[Data provided — start]

(** What the translation unit takes from outside the source files: the two
    entry points of the SentencePiece library that read and compile a model
    (each returns its status and what it produced), and fairseq2's
    [conditional_cast] from [fairseq2/native/utils/cast.h]. *)
Class Externals := {
  (** [sentencepiece::io::LoadModelProto(pathname, proto)] *)
  LoadModelProto : string -> Status * ModelProto;
  (** [SentencePieceProcessor::Load(std::unique_ptr<ModelProto>)] *)
  processor_Load : ModelProto -> Status * SentencePieceProcessor;
  (** [conditional_cast<T>(value)] *)
  conditional_cast : ctype -> Z -> Z
}.

(** A cast returns the value it is given whenever the target type can hold
    it. *)
Definition cast_exact `{Externals} : Prop :=
  forall T z, representable T z -> conditional_cast T z = z.

(** ** sp_model_loader *)

(** [sp_model_options] (declared in [sp_processor.h]): the part the loader
    reads, the list [control_tokens()]. *)
Record sp_model_options := Build_options { control_tokens : list string }.

Section Loader.
Context `{E : Externals}.

(** [load_proto]: the status of [LoadModelProto] decides between returning
    (the loaded [proto_]) and the three [throw]s. *)
Definition load_proto (pathname_ : string) : except ModelProto :=
  let '(st, proto_) := LoadModelProto pathname_ in
  if ok st then mret proto_
  else if decide (code st = kNotFound) then
    throw (system_error no_such_file_or_directory)
  else if decide (code st = kPermissionDenied) then
    throw (system_error permission_denied)
  else throw (runtime_error (message st)).

(** [add_piece]: a new message at the end of [pieces], then its surface and
    its type are set. *)
Definition add_piece (proto_ : ModelProto) (s : string) : ModelProto :=
  let sp := default_piece in
  let sp := set_piece sp s in
  let sp := set_type sp CONTROL in
  Build_proto (pad_piece proto_) (pieces proto_ ++ [sp]).

(** The body of the loop of [add_control_tokens] for one [token]. *)
Definition add_control_token (proto_ : ModelProto) (token : string) : ModelProto :=
  if decide (token = EmptyString) then proto_
  else if decide (token = "<pad>" \/ token = "<pad>@0") then
    let proto_ := set_pad_piece proto_ "<pad>" in
    let proto_ := add_piece proto_ "<pad>" in
    if decide (token = "<pad>@0") then
      Build_proto (pad_piece proto_) (move_last_to_front (pieces proto_))
    else proto_
  else add_piece proto_ token.

(** [add_control_tokens]: the loop over [opts_.control_tokens()], in order.
    (The loop moves a token out of the options when it adds it as a piece;
    the options are not read again.) *)
Definition add_control_tokens (opts_ : sp_model_options) (proto_ : ModelProto)
  : ModelProto :=
  foldl add_control_token proto_ (control_tokens opts_).

(** [load_processor]: compiles [proto_]; a status that is not ok is thrown
    as a [std::runtime_error] with its message. *)
Definition load_processor (proto_ : ModelProto) : except SentencePieceProcessor :=
  let '(st, processor_) := processor_Load proto_ in
  if ok st then mret processor_ else throw (runtime_error (message st)).

(** [load]: the three steps in a row; an exception of a step leaves
    [load]. *)
Definition load (pathname_ : string) (opts_ : sp_model_options)
  : except SentencePieceProcessor :=
  proto_ ← load_proto pathname_;
  load_processor (add_control_tokens opts_ proto_).

(** ** sp_processor *)

Record sp_processor := Build_processor {
  native_ : SentencePieceProcessor;
  unk_idx : Z;
  bos_idx : Z;
  eos_idx : Z;
  pad_idx : Z;
  vocab_size : Z
}.

Definition no_pad_message : string :=
  "The model has no padding token specified.".

Definition out_of_range_message : string :=
  "The specified index is out of range.".

(** The constructor [sp_processor::sp_processor(model_pathname, opts)]. *)
Definition make_sp_processor (model_pathname : string) (opts : sp_model_options)
  : except sp_processor :=
  native ← load model_pathname opts;
  let unk := conditional_cast int32_t (unk_id native) in
  let bos := conditional_cast int32_t (bos_id native) in
  let eos := conditional_cast int32_t (eos_id native) in
  let pad := conditional_cast int32_t (pad_id native) in
  if decide (pad < 0) then throw (runtime_error no_pad_message)
  else
    mret (Build_processor native unk bos eos pad
            (conditional_cast size_t (GetPieceSize native))).

(** [token_to_index]: no [throw] on any path. *)
Definition token_to_index (p : sp_processor) (token : string) : except Z :=
  mret (conditional_cast int32_t (PieceToId (native_ p) token)).

(** [index_to_token]: the guard compares [static_cast<std::size_t>(idx)]
    with [vocab_size]. *)
Definition index_to_token (p : sp_processor) (idx : Z) : except string :=
  if decide (static_cast size_t idx >= vocab_size p) then
    throw (domain_error out_of_range_message)
  else mret (IdToPiece (native_ p) (conditional_cast int_t idx)).

End Loader.

(** ** Vocabulary of the statements *)

#[global] Instance piece_type_eq_dec : EqDecision piece_type.
Proof. solve_decision. Defined.

#[global] Instance ModelProto_SentencePiece_eq_dec : EqDecision ModelProto_SentencePiece.
Proof. solve_decision. Defined.

(** The two spellings of the padding token in [control_tokens()]: the
    condition of the first branch of [add_control_tokens]. *)
Definition is_pad_marker (token : string) : Prop :=
  token = "<pad>" \/ token = "<pad>@0".

#[global] Instance is_pad_marker_dec (token : string) : Decision (is_pad_marker token).
Proof. unfold is_pad_marker. apply _. Defined.

(** The piece [add_piece("<pad>")] appends. *)
Definition pad_control : ModelProto_SentencePiece := Build_piece "<pad>" 0 CONTROL.

(** ** Concrete instances *)

(** Three pieces of a model that has no pad piece. *)
Definition three_pieces : list ModelProto_SentencePiece :=
  [Build_piece "<unk>" 0 UNKNOWN; Build_piece "a" (-1) NORMAL;
   Build_piece "b" (-2) NORMAL].

(** The pad id of a toy compiler: the index of the piece [pad_piece] names
    if that piece is a control piece, and -1 otherwise. *)
Definition pad_id_of (p : ModelProto) : Z :=
  match piece_index (pad_piece p) (pieces p) with
  | Some i =>
      match pieces p !! i with
      | Some (Build_piece _ _ CONTROL) => Z.of_nat i
      | _ => -1
      end
  | None => -1
  end.

(** An environment in which every model file holds [three_pieces], the
    compiler keeps the pieces in their order, reports 0 as the unknown id
    and [pad_id_of] as the pad id, and a cast is a [static_cast]. *)
Definition demo_externals : Externals := {|
  LoadModelProto := fun _ => (Build_status kOk EmptyString, Build_proto "<pad>" three_pieces);
  processor_Load := fun p =>
    (Build_status kOk EmptyString, Build_engine (pieces p) 0 (-1) (-1) (pad_id_of p));
  conditional_cast := static_cast
|}.

(** The processor built in [demo_externals] with the legacy padding marker
    as the only control token: the pad piece has id 0 and the vocabulary
    has four pieces. *)
Definition demo_options : sp_model_options := Build_options ["<pad>@0"].

Definition demo_engine : SentencePieceProcessor :=
  Build_engine (pad_control :: three_pieces) 0 (-1) (-1) 0.

Definition demo_processor : sp_processor :=
  Build_processor demo_engine 0 (-1) (-1) 0 4.

(** Three pieces of a model that was trained with a pad piece of its own. *)
Definition own_pad_pieces : list ModelProto_SentencePiece :=
  [Build_piece "<unk>" 0 UNKNOWN; Build_piece "<pad>" 0 CONTROL;
   Build_piece "a" (-1) NORMAL].

(** The environment [demo_externals] with [own_pad_pieces] in every model
    file. *)
Definition own_pad_externals : Externals := {|
  LoadModelProto := fun _ => (Build_status kOk EmptyString, Build_proto "<pad>" own_pad_pieces);
  processor_Load := fun p =>
    (Build_status kOk EmptyString, Build_engine (pieces p) 0 (-1) (-1) (pad_id_of p));
  conditional_cast := static_cast
|}.

(** An environment in which no model file exists. *)
Definition absent_externals : Externals := {|
  LoadModelProto := fun _ => (Build_status kNotFound "No such file", Build_proto EmptyString []);
  processor_Load := fun p =>
    (Build_status kOk EmptyString, Build_engine (pieces p) 0 (-1) (-1) (pad_id_of p));
  conditional_cast := static_cast
|}.

End SP.

(** * Part III: properties of the counting data source *)

Section CountProperties.
Import Count.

[Data provided — finish]

• _Work instructions_: Which lines above contain the word "environment"? Copy each of them.

• _Exercise response_:
(** An environment in which every model file holds [three_pieces], the
(** The environment [demo_externals] with [own_pad_pieces] in every model
(** An environment in which no model file exists. *)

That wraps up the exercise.